Chapter 7 Chemical Bonding and Molecular Geometry

7.7 Molecular Polarity

Learning Objectives

By the end of this section, you will be able to:

  • Assess the polarity of a molecule based on its bonding and structure

Molecular Polarity and Dipole Moment

As discussed previously, polar covalent bonds connect two atoms with differing electronegativities, leaving one atom with a partial positive charge (δ+) and the other atom with a partial negative charge (δ–), as the electrons are pulled toward the more electronegative atom. This separation of charge gives rise to a bond dipole moment. The magnitude of a bond dipole moment is represented by the Greek letter mu (µ) and is given by the formula shown here, where Q is the magnitude of the partial charges (determined by the electronegativity difference) and r is the distance between the charges:

μ=Qr

This bond moment can be represented as a vector, a quantity having both direction and magnitude (Figure 7.26). Dipole vectors are shown as arrows pointing along the bond from the less electronegative atom toward the more electronegative atom. A small plus sign is drawn on the less electronegative end to indicate the partially positive end of the bond. The length of the arrow is proportional to the magnitude of the electronegativity difference between the two atoms.

.

image
Figure 7.26  (a) There is a small difference in electronegativity between C and H, represented as a short vector. (b) The electronegativity difference between B and F is much larger, so the vector representing the bond moment is much longer.
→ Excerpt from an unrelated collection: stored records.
Lemma cache_pin s i pid R O n b k :
  cache_rep s i pid R O → O !! n = Some b → 0 < default 0 (R !! n) + k < 2 ^ 31 →
  ∃ s', (acquire Lbcache ;;; updb b (λ x, x <| b_refcnt := u32 (b_refcnt x + k) |>) ;;; release Lbcache) s = Ok tt s' ∧
    cache_rep s' i pid (<[n := default 0 (R !! n) + k]> R) O ∧ (∀ m, blk s' m = blk s m) ∧
    s' = s <| bufs := bufs s' |>.
Proof.
  intros Hc Ho Hk. destruct (cache_pin_held s i pid R O n b k (held s) Hc Ho Hk) as (s' & E & Hc' & Hb & Hs).
  { rewrite (rn_held _ _ _ (cr_run _ _ _ _ _ Hc)). apply not_elem_of_nil. }
  exists s'. rewrite held_eta in E. replace (s' <| held := held s |>) with s' in E; [done|].
  rewrite Hs. rsimpl. kst_eq s.
Qed.

Lemma wake_running s i pid chan :
  running s i pid → p_pid <$> imap (wake chan (cur s)) (procs s) !! i = Some pid ∧
  length (imap (wake chan (cur s)) (procs s)) = NPROC.
Proof.
  intros [Hc Hp Hl _]. rewrite length_imap. split; [|done].
  apply fmap_Some in Hp as (q & Hq & ->). rewrite list_lookup_imap, Hq, Hc. simpl. f_equal.
  unfold wake. rewrite bool_decide_true by done. done.
Qed.

(** [brelse] gives up the lock and a reference; the last reference may go only
    when the disk has the contents. *)
Lemma cache_brelse s i pid R O n b r :
  cache_rep s i pid R O → O !! n = Some b → R !! n = Some r → (r = 1 → blk s n = dblock (disk s) n) →
  ∃ s', brelse b s = Ok tt s' ∧
    cache_rep s' i pid (if r =? 1 then delete n R else <[n := r - 1]> R) (delete n O) ∧
    (∀ m, blk s' m = blk s m) ∧ s' = s <| bufs := bufs s' |> <| procs := procs s' |>.
Proof.
  intros Hc Ho HR Hlast. destruct (cr_owned _ _ _ _ _ _ _ Hc Ho) as (x & Hx & Hd & Hr & Hcx & Hl & Hb & Hv).
  assert (b_refcnt x = r) as Hxr by congruence. clear Hr.
  destruct (cr_wf _ _ _ _ _ Hc) as [l Hw]. pose proof (bw_ref _ _ Hw _ _ Hx) as Hrb.
  pose proof (cr_run _ _ _ _ _ Hc) as Hrun. pose proof (lookup_lt_Some _ _ _ Hx) as Hlt.
  apply (cr_refs _ _ _ _ _ Hc) in HR as Hr0. destruct Hr0 as [Hr0 _].
  set (y := x <| b_lock := mkSleeplock 0 0 |> <| b_refcnt := r - 1 |>).
  destruct (cache_put s i pid R O (if r =? 1 then delete n R else <[n := r - 1]> R) (delete n O) n b x y
              (disk s) (disk_trace s)) as [Hc1 Hblk]; subst y; rsimpl; try done; try lia.
  { intros H0. rewrite Hd. apply Hlast. lia. }
  { intros m Hm. rewrite lookup_delete_ne by done. case_match; [by rewrite lookup_delete_ne|by rewrite lookup_insert_ne]. }
  { destruct (r =? 1) eqn:E; [rewrite lookup_delete_eq|rewrite lookup_insert_eq].
    - replace (r - 1 =? 0) with true by lia. done.
    - replace (r - 1 =? 0) with false by lia. done. }
  { right. by rewrite lookup_delete_eq. }
  rewrite disk_eta in Hc1, Hblk. set (y := x <| b_lock := mkSleeplock 0 0 |> <| b_refcnt := r - 1 |>) in *.
  set (ps := imap (wake (slk_chan (SlBuf b)) (cur s)) (procs s)).
  set (s1 := s <| bufs := <[b := y]> (bufs s) |>) in *.
  assert (∀ m, blk s1 m = blk s m) as Hblk1.
  { intros m. rewrite Hblk. case_decide; [|done]. subst m y. by rsimpl. }
  destruct (wake_running s i pid (slk_chan (SlBuf b)) Hrun) as [Hps1 Hps2]. fold ps in Hps1, Hps2.
  pose proof (cache_procs _ _ _ _ _ ps Hc1 Hps1 Hps2) as Hc2.
  assert (∃ B, (when b_refcnt y =? 0 do lru_front b) (s1 <| procs := ps |> <| held := [Lbcache] |>) =
      Ok tt (s1 <| procs := ps |> <| held := [Lbcache] |> <| bufs := B |>) ∧
    cache_rep (s1 <| procs := ps |> <| bufs := B |>) i pid
      (if r =? 1 then delete n R else <[n := r - 1]> R) (delete n O) ∧
    (∀ m, blk (s1 <| procs := ps |> <| bufs := B |>) m = blk s m)) as (B & HB1 & HB2 & HB3).
  { destruct (b_refcnt y =? 0).
    - destruct (cache_front _ _ _ _ _ b [Lbcache] Hc2 Hb) as (B & H1 & H2 & H3). exists B.
      split; [done|]. split; [done|]. intros m. rewrite H3. apply Hblk1.
    - exists (bufs s1). split; [unfold ret; f_equal; kst_eq s|]. rewrite procs_bufs_eta. split; [done|]. apply Hblk1. }
  exists (s1 <| procs := ps |> <| bufs := B |>). split; [|split; [done|split; [done|subst s1; rsimpl; kst_eq s]]].
  unfold brelse. erewrite bind_ok.
  2:{ eapply (holdingsleep_ok _ _ i pid); [done|]. unfold sl_lookup. rewrite Hx. reflexivity. }
  rewrite Hl. cbn [sl_locked sl_pid]. rewrite Z.eqb_refl. cbn [negb andb Z.eqb].
  erewrite bind_ok by (eapply (releasesleep_ok _ _ i pid); [done|unfold sl_lookup; by rewrite Hx]).
  fold ps. rewrite (sl_store_buf _ _ _ x) by done.
  assert (held s = []) as Hh by apply Hrun.
  assert (Lbcache ∉ held s) as Hn by (rewrite Hh; apply not_elem_of_nil). kcall. rsimpl.
  erewrite bind_ok by (apply updb_ok; rsimpl; by rewrite list_lookup_insert_eq).
  rsimpl. rewrite list_insert_insert_eq, Hxr, u32_small by lia. fold y. rewrite Hh.
  match goal with |- _ ?t = _ => replace t with (s1 <| procs := ps |> <| held := [Lbcache] |>) by (subst s1; kst_eq s) end.
  erewrite bind_ok by (apply getb_ok; subst s1; rsimpl; by rewrite list_lookup_insert_eq).
  erewrite bind_ok by exact HB1.
  erewrite release_top; [|rsimpl; reflexivity|set_solver]. f_equal. subst s1. rewrite <- Hh. kst_eq s.
Qed.

End Ops.

(** ** At boot *)

Definition boot_bufs : list buf :=
  Eval vm_compute in match binit kst0 with Ok _ s => bufs s | _ => [] end.

Lemma binit_run s : bufs s = replicate (S NBUF) buf0 → binit s = Ok tt (s <| bufs := boot_bufs |>).
Proof. intros Hb. destruct s. cbn in Hb. subst. vm_compute. reflexivity. Qed.

(** The order [binit] leaves: the buffer initialised last comes first. *)
Definition boot_order : list nat := reverse (seq 0 NBUF).

Lemma boot_fields i x :
  boot_bufs !! i = Some x → b_dev x = 0 ∧ b_refcnt x = 0 ∧ b_valid x = 0 ∧ b_lock x = mkSleeplock 0 0.
Proof.
  assert (Forall (λ x, b_dev x = 0 ∧ b_refcnt x = 0 ∧ b_valid x = 0 ∧ b_lock x = mkSleeplock 0 0) boot_bufs) as Hall.
  { unfold boot_bufs. repeat (constructor; [done|]). constructor. }
  rewrite Forall_forall in Hall. intros Hi. by eapply Hall, list_elem_of_lookup_2.
Qed.

Lemma boot_wf s : bufs s = boot_bufs → bcache_wf s boot_order.
Proof.
  intros Hb. pose proof boot_fields as Hx. split; rewrite ?Hb.
  - reflexivity.
  - unfold boot_order. apply reverse_Permutation.
  - vm_compute. repeat split.
  - intros i j x y n _ _ Hi _ [Hd _] _. destruct (Hx i x Hi) as (H0 & _). rewrite H0 in Hd. done.
  - intros i x Hi. destruct (Hx i x Hi) as (_ & -> & _). done.
  - intros i x _ Hi Hv. by destruct (Hx i x Hi) as (_ & _ & ? & _).
  - intros i x _ Hi Hv. by destruct (Hx i x Hi) as (_ & _ & ? & _).
  - intros i x _ Hi _. destruct (Hx i x Hi) as (_ & _ & _ & ->). done.
  - intros x Hi. by destruct (Hx _ x Hi) as (-> & _).
Qed.

(** [binit] establishes the view: nothing referenced, nothing locked. *)
Lemma binit_rep s i pid :
  bufs s = replicate (S NBUF) buf0 → running s i pid →
  binit s = Ok tt (s <| bufs := boot_bufs |>) ∧ cache_rep (s <| bufs := boot_bufs |>) i pid ∅ ∅.
Proof.
  intros Hb Hr. split; [by apply binit_run|].
  assert (bcache_wf (s <| bufs := boot_bufs |>) boot_order) as Hw by (apply boot_wf; by rsimpl).
  assert (∀ j x, boot_bufs !! j = Some x → b_refcnt x = 0 ∧ sl_locked (b_lock x) = 0) as H0.
  { intros j x Hj. by destruct (boot_fields j x Hj) as (_ & ? & _ & ->). }
  split; rsimpl.
  - by apply running_bufs.
  - by exists boot_order.
  - intros n r. rewrite lookup_empty. split; [done|]. intros (Hr0 & j & x & _ & Hx & _ & Hrx).
    destruct (H0 j x Hx) as [Hr' _]. lia.
  - intros j x _ Hx Hr0. destruct (H0 j x Hx) as [Hr' _]. lia.
  - done.
  - intros j x _ Hx Hl. by destruct (H0 j x Hx) as [_ ?].
Qed.

(** A disk that transfers at once. *)
Definition ram_disk (b : nat) (write : bool) : KM unit :=
  x <- getb b ;;
  if write then
    modify (λ s, s <| disk ::= <[b_blockno x := b_data x]> |> <| disk_trace ::= List.cons (b_blockno x, b_data x) |>)
  else
    d <- gets disk ;; updb b (λ y, y <| b_data := dblock d (b_blockno y) |>).

Lemma ram_disk_ok : @BlockDevOk ram_disk.
Proof.
  split; intros i b s Hb _ _; unfold virtio_disk_rw, ram_disk; erewrite bind_ok by (by apply getb_ok).
  - kstep. by rewrite (updb_ok _ _ b).
  - unfold modify. kst_eq s.
Qed.
Lemma begin_op_wait_reserves fuel s s' :
  finishes (begin_op_wait fuel s) tt s' →
  ∃ l, klog s' = l <| l_outstanding := s32 (l_outstanding l + 1) |> ∧ l_committing l = 0 ∧
       lh_n (l_lh l) + (l_outstanding l + 1) * MAXOPBLOCKS ≤ LOGBLOCKS.
Proof.
  assert (∀ s, l_committing (klog s) = 0 → lh_n (l_lh (klog s)) + (l_outstanding (klog s) + 1) * MAXOPBLOCKS ≤ LOGBLOCKS →
    finishes ((updlog (λ l, l <| l_outstanding := s32 (l_outstanding l + 1) |>) ;;; release Llog) s) tt s' →
    ∃ l, klog s' = l <| l_outstanding := s32 (l_outstanding l + 1) |> ∧ l_committing l = 0 ∧
       lh_n (l_lh l) + (l_outstanding l + 1) * MAXOPBLOCKS ≤ LOGBLOCKS) as Hend.
  { intros t Hc Hr Hf. exists (klog t). split; [|done]. unfold updlog in Hf. rewrite bind_modify in Hf.
    unfold release in Hf. case_match; inversion Hf; subst. by rsimpl. }
  revert s. induction fuel as [|fuel IH]; intros s Hf; cbn [begin_op_wait] in Hf; unfold getlog in Hf;
    rewrite bind_gets in Hf; destruct (l_committing (klog s) =? 0) eqn:E1; cbn [negb orb] in Hf;
    try (destruct (_ >? LOGBLOCKS) eqn:E2); try (unfold nofuel in Hf; by inversion Hf); try (apply (Hend s); [lia|lia|exact Hf]).
  - apply finishes_bind in Hf as ([] & s1 & _ & Hf). by eapply IH.
  - apply finishes_bind in Hf as ([] & s1 & _ & Hf). by eapply IH.
Qed.

Lemma commit_any s i pid st R bs :
  log_inv s i pid st R ∅ bs → log_refs R st →
  ∃ s' R', commit s = Ok tt s' ∧ cache_rep s' i pid R' ∅ ∧ unpinned R R' bs ∧ log_at s' st [] ∧
    klog s' = (klog s) <| l_lh ::= λ h, h <| lh_n := 0 |> |> ∧
    (∀ m, outside st m → blk s' m = blk s m) ∧ (∀ b, b ∈ bs → dblock (disk s') b = blk s b).
Proof.
  intros [Hc Hl Hg Hp Ha] Hr. destruct (decide (bs = [])) as [->|Hne].
  - exists s, R. split; [unfold commit, getlog; kstep; by rewrite (la_n _ _ _ Hl)|].
    split; [done|]. split; [split; [done|by intros b r ?%not_elem_of_nil]|]. split; [done|].
    split; [|split; [done|by intros b ?%not_elem_of_nil]].
    pose proof (la_n _ _ _ Hl) as Hn. destruct (klog s) as [? ? ? ? []]. cbn in Hn. subst. reflexivity.
  - destruct (commit_ok i pid st s R bs Hc Hl Hg Hr Hp Hne) as (s' & R' & E & Hc' & Hu & Hl' & Hk & T).
    exists s', R'. split_and!; try done.
    + intros m Ho. rewrite (td_blk _ _ _ T). rewrite (proj2 (prefix_all st (blk s) (blk s) bs Hg)) by done.
      unfold applied. by case_decide.
    + intros b Hb. rewrite (td_disk _ _ _ T). rewrite (proj2 (prefix_all st (blk s) _ bs Hg)).
      * unfold applied. by rewrite decide_True.
      * by apply (lg_home _ _ Hg).
Qed.

(** [end_op] of the last operation. *)
Lemma end_op_ok s i pid st R bs :
  log_inv s i pid st R ∅ bs → log_refs R st → l_outstanding (klog s) = 1 → l_committing (klog s) = 0 →
  ∃ s' R', end_op s = Ok tt s' ∧ log_inv s' i pid st R' ∅ [] ∧ unpinned R R' bs ∧
    l_outstanding (klog s') = 0 ∧ l_committing (klog s') = 0 ∧
    (∀ m, outside st m → blk s' m = blk s m) ∧ (∀ b, b ∈ bs → dblock (disk s') b = blk s b) ∧
    (∀ j p, procs s' !! j = Some p → j ≠ i → ¬ (p_state p = SLEEPING ∧ p_chan p = ChLog)).
Proof.
  intros [Hc Hl Hg Hp Ha] Hr Hout Hcom. assert (held s = []) as Hh by apply (cr_run _ _ _ _ _ Hc).
  assert (Llog ∉ held s) as Hnl by (rewrite Hh; apply not_elem_of_nil).
  unfold end_op, updlog, getlog. kcall. kstep. kstep. rewrite Hcom, Hout.
  change (negb (0 =? 0)) with false. change (s32 (1 - 1) =? 0) with true. cbv iota. kstep. krel.
  match goal with |- context[bind commit _ ?t] => set (s1 := t) end.
  set (k1 := (klog s) <| l_outstanding := s32 (l_outstanding (klog s) - 1) |> <| l_committing := 1 |>).
  assert (s1 = s <| klog := k1 |>) as E1 by (subst s1 k1; kst_eq s).
  assert (log_inv s1 i pid st R ∅ bs) as Hi1.
  { rewrite E1. split; [by apply klog_rep| |done|done|subst k1; by rsimpl].
    destruct Hl. subst k1. split; by rsimpl. }
  destruct (commit_any s1 i pid st R bs Hi1 Hr) as (s2 & R' & Ec & Hc2 & Hu & Hl2 & Hk2 & Hb2 & Hd2).
  erewrite bind_ok by exact Ec. pose proof (cr_run _ _ _ _ _ Hc2) as Hrun2.
  assert (held s2 = []) as Hh2 by apply Hrun2.
  assert (Llog ∉ held s2) as Hn2 by (rewrite Hh2; apply not_elem_of_nil).
  destruct (wake_running s2 i pid ChLog Hrun2) as [Hw1 Hw2]. rewrite (rn_cur _ _ _ Hrun2) in Hw1, Hw2.
  set (ps := imap (wake ChLog (Some i)) (procs s2)) in *.
  set (k2 := (klog s2) <| l_committing := 0 |>).
  assert (∀ m, blk s1 m = blk s m) as Hb1 by (intros m; rewrite E1; apply klog_blk).
  exists (s2 <| klog := k2 |> <| procs := ps |>), R'. split; [|split; [|split; [done|split_and!]]].
  - kcall. kstep. erewrite bind_ok.
    2:{ apply wakeup_ok. split; rsimpl; [apply Hrun2|]. intros j. rewrite Hh2. set_solver. }
    rsimpl. krel. rewrite (rn_cur _ _ _ Hrun2). fold ps. subst k2. kst_eq s2.
  - split; [by apply cache_procs; [apply klog_rep|..]| |by eapply log_geom_nil|by intros b ?%not_elem_of_nil|].
    + destruct Hl2. subst k2. split; by rsimpl.
    + subst k2. rsimpl. rewrite Hk2, E1. subst k1. by rsimpl.
  - subst k2. rsimpl. rewrite Hk2, E1. subst k1. rsimpl. by rewrite Hout.
  - subst k2. by rsimpl.
  - intros m Ho. unfold blk. rsimpl. fold (blk s2 m). by rewrite Hb2.
  - intros b Hb. rsimpl. by rewrite Hd2.
  - rsimpl. intros j p Hj Hji [Hs1 Hs2]. subst ps. rewrite list_lookup_imap in Hj.
    apply fmap_Some in Hj as (q & _ & ->). unfold wake in Hs1, Hs2. rewrite bool_decide_false in Hs1, Hs2 by congruence.
    cbn [negb andb] in Hs1, Hs2. destruct (is_state SLEEPING q && bool_decide (p_chan q = ChLog)) eqn:Eq; rsimpl; [done|].
    unfold is_state in Eq. rewrite Hs1, Hs2 in Eq. by rewrite bool_decide_true in Eq.
Qed.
A whole molecule may also have a separation of charge, depending on its molecular structure and the polarity of each of its bonds. If such a charge separation exists, the molecule is said to be a polar molecule (or dipole); otherwise the molecule is said to be nonpolar. The dipole moment measures the extent of net charge separation in the molecule as a whole. We determine the dipole moment by adding the bond moments in three-dimensional space, taking into account the molecular structure.

For diatomic molecules, there is only one bond, so its bond dipole moment determines the molecular polarity. Homonuclear diatomic molecules such as Br2 and N2 have no difference in electronegativity, so their dipole moment is zero. For heteronuclear molecules such as CO, there is a small dipole moment. For HF, there is a larger dipole moment because there is a larger difference in electronegativity.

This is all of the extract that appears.